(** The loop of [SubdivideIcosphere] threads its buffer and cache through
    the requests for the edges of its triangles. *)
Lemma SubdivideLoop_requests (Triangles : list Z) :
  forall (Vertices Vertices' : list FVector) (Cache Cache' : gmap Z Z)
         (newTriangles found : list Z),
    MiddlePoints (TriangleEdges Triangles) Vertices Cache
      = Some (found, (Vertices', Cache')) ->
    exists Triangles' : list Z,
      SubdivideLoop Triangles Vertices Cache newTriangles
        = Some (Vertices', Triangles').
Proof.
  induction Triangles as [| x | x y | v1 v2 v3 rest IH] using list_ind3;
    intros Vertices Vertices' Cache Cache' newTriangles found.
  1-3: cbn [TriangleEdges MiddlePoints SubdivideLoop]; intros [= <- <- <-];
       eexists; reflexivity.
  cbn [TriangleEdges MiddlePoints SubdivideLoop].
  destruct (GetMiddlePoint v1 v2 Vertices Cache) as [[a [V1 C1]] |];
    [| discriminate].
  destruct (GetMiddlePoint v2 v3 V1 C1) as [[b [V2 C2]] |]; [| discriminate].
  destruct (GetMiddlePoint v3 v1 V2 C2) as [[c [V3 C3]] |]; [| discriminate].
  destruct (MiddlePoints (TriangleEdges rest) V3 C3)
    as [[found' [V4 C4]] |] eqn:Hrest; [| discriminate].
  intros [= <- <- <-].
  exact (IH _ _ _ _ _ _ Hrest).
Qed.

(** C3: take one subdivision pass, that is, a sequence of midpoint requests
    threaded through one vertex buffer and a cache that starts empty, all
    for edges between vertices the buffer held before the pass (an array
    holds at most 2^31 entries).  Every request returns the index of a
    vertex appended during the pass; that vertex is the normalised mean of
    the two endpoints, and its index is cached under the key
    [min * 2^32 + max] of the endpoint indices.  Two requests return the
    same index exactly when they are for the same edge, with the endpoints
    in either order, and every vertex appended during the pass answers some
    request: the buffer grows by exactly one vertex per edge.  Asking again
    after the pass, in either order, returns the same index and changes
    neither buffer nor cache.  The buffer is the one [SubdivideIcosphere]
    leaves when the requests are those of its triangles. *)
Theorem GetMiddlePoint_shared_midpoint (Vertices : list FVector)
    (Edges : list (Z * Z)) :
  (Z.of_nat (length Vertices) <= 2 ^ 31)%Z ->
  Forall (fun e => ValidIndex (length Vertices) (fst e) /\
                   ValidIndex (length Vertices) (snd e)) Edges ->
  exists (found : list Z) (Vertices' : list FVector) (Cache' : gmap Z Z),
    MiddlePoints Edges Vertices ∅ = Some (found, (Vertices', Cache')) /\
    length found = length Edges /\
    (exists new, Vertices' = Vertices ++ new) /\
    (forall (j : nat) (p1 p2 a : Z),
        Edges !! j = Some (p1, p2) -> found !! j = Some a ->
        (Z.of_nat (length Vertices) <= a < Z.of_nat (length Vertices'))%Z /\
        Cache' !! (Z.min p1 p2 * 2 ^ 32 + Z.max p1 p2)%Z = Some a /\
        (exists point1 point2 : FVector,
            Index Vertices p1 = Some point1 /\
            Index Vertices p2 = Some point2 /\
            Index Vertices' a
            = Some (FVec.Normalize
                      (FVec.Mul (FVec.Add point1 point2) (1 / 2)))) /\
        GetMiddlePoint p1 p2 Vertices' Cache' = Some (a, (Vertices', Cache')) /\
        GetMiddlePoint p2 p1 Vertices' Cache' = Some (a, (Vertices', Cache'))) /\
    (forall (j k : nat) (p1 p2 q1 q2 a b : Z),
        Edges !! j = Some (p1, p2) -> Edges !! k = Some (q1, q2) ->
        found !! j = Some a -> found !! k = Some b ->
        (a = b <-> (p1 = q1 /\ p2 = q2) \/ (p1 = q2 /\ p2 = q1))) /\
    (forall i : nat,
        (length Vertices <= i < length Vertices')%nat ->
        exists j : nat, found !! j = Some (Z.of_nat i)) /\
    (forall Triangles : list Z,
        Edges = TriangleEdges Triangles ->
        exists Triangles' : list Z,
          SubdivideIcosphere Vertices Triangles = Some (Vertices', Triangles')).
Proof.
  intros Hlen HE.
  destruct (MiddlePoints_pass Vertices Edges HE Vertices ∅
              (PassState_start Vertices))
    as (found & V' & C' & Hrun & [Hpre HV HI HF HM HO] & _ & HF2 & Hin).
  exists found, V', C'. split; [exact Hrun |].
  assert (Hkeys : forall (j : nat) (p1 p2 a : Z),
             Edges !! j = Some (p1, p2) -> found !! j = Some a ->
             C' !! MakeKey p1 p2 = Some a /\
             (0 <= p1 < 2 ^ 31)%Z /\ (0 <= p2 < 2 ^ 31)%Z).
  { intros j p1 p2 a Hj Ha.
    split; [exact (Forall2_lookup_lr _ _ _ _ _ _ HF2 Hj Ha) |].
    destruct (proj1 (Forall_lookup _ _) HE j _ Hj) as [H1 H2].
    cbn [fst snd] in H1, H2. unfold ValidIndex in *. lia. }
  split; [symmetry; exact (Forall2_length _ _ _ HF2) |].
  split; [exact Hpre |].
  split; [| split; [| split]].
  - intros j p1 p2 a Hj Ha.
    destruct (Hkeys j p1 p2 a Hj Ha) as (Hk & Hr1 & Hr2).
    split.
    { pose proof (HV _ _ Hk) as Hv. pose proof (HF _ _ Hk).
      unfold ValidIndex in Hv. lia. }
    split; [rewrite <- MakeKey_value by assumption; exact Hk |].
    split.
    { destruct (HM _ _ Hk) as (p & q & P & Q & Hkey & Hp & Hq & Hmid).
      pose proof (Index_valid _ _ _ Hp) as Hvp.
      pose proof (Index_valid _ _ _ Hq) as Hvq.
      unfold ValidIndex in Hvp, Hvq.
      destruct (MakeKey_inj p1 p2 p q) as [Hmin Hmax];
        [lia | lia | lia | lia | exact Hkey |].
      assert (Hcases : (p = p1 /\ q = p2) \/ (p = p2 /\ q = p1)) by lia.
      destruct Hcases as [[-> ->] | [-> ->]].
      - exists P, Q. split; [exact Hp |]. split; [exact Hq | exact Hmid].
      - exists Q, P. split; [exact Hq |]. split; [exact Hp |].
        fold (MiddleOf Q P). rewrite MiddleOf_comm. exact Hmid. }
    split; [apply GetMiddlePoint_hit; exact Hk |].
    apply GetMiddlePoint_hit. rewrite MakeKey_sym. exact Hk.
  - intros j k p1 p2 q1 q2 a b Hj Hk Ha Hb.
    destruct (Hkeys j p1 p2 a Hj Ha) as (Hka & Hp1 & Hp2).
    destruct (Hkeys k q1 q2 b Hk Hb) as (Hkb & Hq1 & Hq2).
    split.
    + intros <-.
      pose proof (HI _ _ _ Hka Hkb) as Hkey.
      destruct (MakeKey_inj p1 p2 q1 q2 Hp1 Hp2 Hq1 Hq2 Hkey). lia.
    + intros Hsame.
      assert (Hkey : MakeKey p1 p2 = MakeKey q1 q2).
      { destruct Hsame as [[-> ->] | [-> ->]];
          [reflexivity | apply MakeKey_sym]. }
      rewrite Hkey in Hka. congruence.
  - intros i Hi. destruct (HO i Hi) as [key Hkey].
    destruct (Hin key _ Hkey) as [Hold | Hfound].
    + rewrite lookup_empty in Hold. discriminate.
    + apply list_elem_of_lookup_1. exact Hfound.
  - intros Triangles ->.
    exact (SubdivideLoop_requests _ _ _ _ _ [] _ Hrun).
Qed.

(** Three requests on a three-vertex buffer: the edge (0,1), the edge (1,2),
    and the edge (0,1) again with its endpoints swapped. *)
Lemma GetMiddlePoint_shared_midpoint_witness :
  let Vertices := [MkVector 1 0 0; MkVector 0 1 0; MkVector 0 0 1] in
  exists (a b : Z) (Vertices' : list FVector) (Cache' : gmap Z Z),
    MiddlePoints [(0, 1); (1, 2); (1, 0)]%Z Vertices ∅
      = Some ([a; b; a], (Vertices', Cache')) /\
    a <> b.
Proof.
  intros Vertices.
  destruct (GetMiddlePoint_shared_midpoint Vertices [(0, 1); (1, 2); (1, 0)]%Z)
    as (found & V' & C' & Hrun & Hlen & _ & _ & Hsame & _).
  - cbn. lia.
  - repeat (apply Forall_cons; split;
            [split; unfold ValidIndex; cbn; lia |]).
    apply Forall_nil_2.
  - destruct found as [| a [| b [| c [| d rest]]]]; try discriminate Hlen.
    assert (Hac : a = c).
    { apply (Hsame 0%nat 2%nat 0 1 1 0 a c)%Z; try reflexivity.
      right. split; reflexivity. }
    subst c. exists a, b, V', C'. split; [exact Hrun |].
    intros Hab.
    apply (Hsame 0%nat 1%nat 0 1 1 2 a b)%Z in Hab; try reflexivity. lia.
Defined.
* * *
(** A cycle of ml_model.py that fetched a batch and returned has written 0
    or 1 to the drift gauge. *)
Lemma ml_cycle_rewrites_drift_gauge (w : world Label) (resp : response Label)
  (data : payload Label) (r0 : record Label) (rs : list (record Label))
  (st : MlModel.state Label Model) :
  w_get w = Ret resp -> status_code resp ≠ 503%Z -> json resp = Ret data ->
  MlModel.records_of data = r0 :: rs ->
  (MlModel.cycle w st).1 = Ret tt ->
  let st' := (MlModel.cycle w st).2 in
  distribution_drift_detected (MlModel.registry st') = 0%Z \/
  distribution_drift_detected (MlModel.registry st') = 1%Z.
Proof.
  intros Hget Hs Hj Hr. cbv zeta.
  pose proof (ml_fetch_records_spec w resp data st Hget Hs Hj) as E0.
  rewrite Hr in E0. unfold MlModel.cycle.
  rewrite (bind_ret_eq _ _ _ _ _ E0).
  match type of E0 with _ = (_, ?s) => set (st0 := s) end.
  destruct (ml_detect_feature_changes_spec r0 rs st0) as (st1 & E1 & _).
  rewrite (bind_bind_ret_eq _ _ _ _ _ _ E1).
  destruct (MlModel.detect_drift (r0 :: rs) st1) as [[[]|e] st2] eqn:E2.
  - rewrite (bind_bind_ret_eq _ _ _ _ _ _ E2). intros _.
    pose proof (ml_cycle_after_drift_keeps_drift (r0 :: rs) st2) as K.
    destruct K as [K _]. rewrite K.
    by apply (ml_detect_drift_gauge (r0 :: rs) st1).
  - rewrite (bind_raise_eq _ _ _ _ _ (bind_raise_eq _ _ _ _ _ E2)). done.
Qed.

**Task directions**
Write down exactly the span of lines above from the one containing "destruct (GetMiddlePoint v2" to the one containing "same index exactly", both ends included.

**Written response**
  destruct (GetMiddlePoint v2 v3 V1 C1) as [[b [V2 C2]] |]; [| discriminate].
  destruct (GetMiddlePoint v3 v1 V2 C2) as [[c [V3 C3]] |]; [| discriminate].
  destruct (MiddlePoints (TriangleEdges rest) V3 C3)
    as [[found' [V4 C4]] |] eqn:Hrest; [| discriminate].
  intros [= <- <- <-].
  exact (IH _ _ _ _ _ _ Hrest).
Qed.

(** C3: take one subdivision pass, that is, a sequence of midpoint requests
    threaded through one vertex buffer and a cache that starts empty, all
    for edges between vertices the buffer held before the pass (an array
    holds at most 2^31 entries).  Every request returns the index of a
    vertex appended during the pass; that vertex is the normalised mean of
    the two endpoints, and its index is cached under the key
    [min * 2^32 + max] of the endpoint indices.  Two requests return the
    same index exactly when they are for the same edge, with the endpoints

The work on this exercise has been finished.